不寛容勢力とはこの進歩的正義が抑制を失い排他的になったものだ
歴史上、空前絶後の虐殺を実行した不寛容勢力は、次のような思考プロセスから「確信」に満ちていたに違いない。
- 他人を本人の同意なく長期間施設に入れて教育することは本人のためである
- 反抗するのは教育不足の結果に過ぎない。理解力が乏しいのはもしかしたら遺伝的に欠陥があるのかもしれない。よしじゃあ、医療施設に入れよう。これは「検査」であり、本人のためである
- 反抗するのは病状が悪化している証拠である。緊急事態であり拘束して薬物投与が必要だ。薬物投与したら生体反応がなくなった。なんだ?「患者」は劣等人種だったのか。
- 劣等人種は優生学的にはそもそも教育に適せない。最初から間違っていた。自分達が学ぶ「最先端」の知識ではそうである(!)
…という具合に…。
進歩は巨大な力を有する
進歩は巨大な力を有する。進歩の力の行使の方向が正しければ社会は発展するというよりも「社会の発展」とは進歩あってこそである。進歩の力なしに社会は発展しない。しかし進歩は他人に干渉することを正当化し、ともすれば排他的になりがちだから、その行使については適正手続きが求められる。
適正手続とは相互尊重の「対話」「討論」であり、要する議会制民主主義に基づくことである。大衆運動(直接民主主義)ではなく議会制民主主義(間接民主主義)こそが進歩的な社会を建設するのである。議会制民主主義こそがリベラルな社会を建設できると言い換えても良い。
進歩と大衆運動が結合した場合、その力は過剰で排他的となり社会を分断・破壊してしまう。
ところが戦後日本の左派は進歩と大衆運動の結合に熱心である。そこには左派特有の「市民革命」への憧憬があるのかもしれないが、左派が進歩と大衆運動の結合を目指した結果、大衆運動は排他的となり、過激派の流入を招き大衆運動自体が国民から孤立してしまった。
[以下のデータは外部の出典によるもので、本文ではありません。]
(** * ActionSpotDataset: clip sampling and label construction

    A shallow embedding of [src/datasets/image_datasets.py]: the
    constructor's parameter checks and event index, the two sampling
    strategies, the label vector with temporal dilation, the
    [contains_event] flag and the retry loop of [__getitem__].

    Python [int] is [Z]; the label array is a [list Z] holding
    [np.int64] values, with numpy's overflow behaviour written out; the
    class dictionary is a [gmap string Z]; [float] values (the event
    sample rate, the draws of [random.random]) are rationals.  Python
    exceptions are values of [PyExc] carried by [Result]; the random
    module and the frame reader are the operations of a [Runtime]. *)

From Stdlib Require Import ZArith QArith Lia Ascii.
From stdpp Require Import base option list gmap strings.

Local Open Scope Z_scope.

(** ** Python exceptions *)

Inductive PyExc : Type :=
| AssertionError (msg : string)
| KeyError (key : string)
| IndexError
| ValueError
| OverflowError
| ZeroDivisionError
| AttributeError (name : string).

(** The name of the class of an exception object. *)
Definition exc_class (e : PyExc) : string :=
  match e with
  | AssertionError _ => "AssertionError"
  | KeyError _ => "KeyError"
  | IndexError => "IndexError"
  | ValueError => "ValueError"
  | OverflowError => "OverflowError"
  | ZeroDivisionError => "ZeroDivisionError"
  | AttributeError _ => "AttributeError"
  end.

(** The method resolution order of the built-in exception classes the
    sampler can raise, as the interpreter defines it. *)
Definition mro (e : PyExc) : list string :=
  match e with
  | AssertionError _ => ["AssertionError"; "Exception"; "BaseException"; "object"]
  | KeyError _ => ["KeyError"; "LookupError"; "Exception"; "BaseException"; "object"]
  | IndexError => ["IndexError"; "LookupError"; "Exception"; "BaseException"; "object"]
  | ValueError => ["ValueError"; "Exception"; "BaseException"; "object"]
  | OverflowError =>
      ["OverflowError"; "ArithmeticError"; "Exception"; "BaseException"; "object"]
  | ZeroDivisionError =>
      ["ZeroDivisionError"; "ArithmeticError"; "Exception"; "BaseException"; "object"]
  | AttributeError _ => ["AttributeError"; "Exception"; "BaseException"; "object"]
  end.

Definition isinstance (e : PyExc) (cls : string) : bool :=
  bool_decide (cls ∈ mro e).

(** ** Results of fallible code *)

Inductive Result (A : Type) : Type :=
| Ok (a : A)
| Raise (e : PyExc).
Arguments Ok {A} a.
Arguments Raise {A} e.

#[global] Instance Result_ret : MRet Result := fun A a => Ok a.
#[global] Instance Result_bind : MBind Result := fun A B f m =>
  match m with
  | Ok a => f a
  | Raise e => Raise e
  end.

(** [assert cond, msg] *)
Definition py_assert (cond : bool) (msg : string) : Result unit :=
  if cond then Ok tt else Raise (AssertionError msg).

(** [a // b] on Python integers: floor division. *)
Definition py_floordiv (a b : Z) : Result Z :=
  if b =? 0 then Raise ZeroDivisionError else Ok (a / b).

(** [range(lo, hi)] *)
Definition py_range (lo hi : Z) : list Z := seqZ lo (hi - lo).

(** A left fold whose step can raise: the body of a [for] loop. *)
Fixpoint for_each {A B : Type} (body : B → A → Result B) (xs : list A) (s : B)
  : Result B :=
  match xs with
  | [] => Ok s
  | x :: xs' =>
      match body s x with
      | Ok s' => for_each body xs' s'
      | Raise e => Raise e
      end
  end.

(** ** numpy arrays of [np.int64] *)

Definition int64_min : Z := - 2 ^ 63.
Definition int64_max : Z := 2 ^ 63 - 1.

Definition fits_int64 (z : Z) : bool := (int64_min <=? z) && (z <=? int64_max).

(** Two's complement wrap-around of 64-bit addition. *)
Definition wrap_int64 (z : Z) : Z := (z + 2 ^ 63) mod 2 ^ 64 - 2 ^ 63.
そしてその状況は今も続いている。
日本でリベラルを自称する者は多いが議会制民主主義を軽視・無視するリベラルが多く、その帰結は不寛容勢力に他ならない。
だから筆者から言わせれば議会制民主主義の中枢たる国会前のデモを神聖視したり国会審議を停止させる現在の野党(日本維新の会は除く)など寛容社会を破壊する不寛容勢力そのものであり石垣のりこ議員のレイシズム・ファシズム発言など「自己紹介」にしか映らない。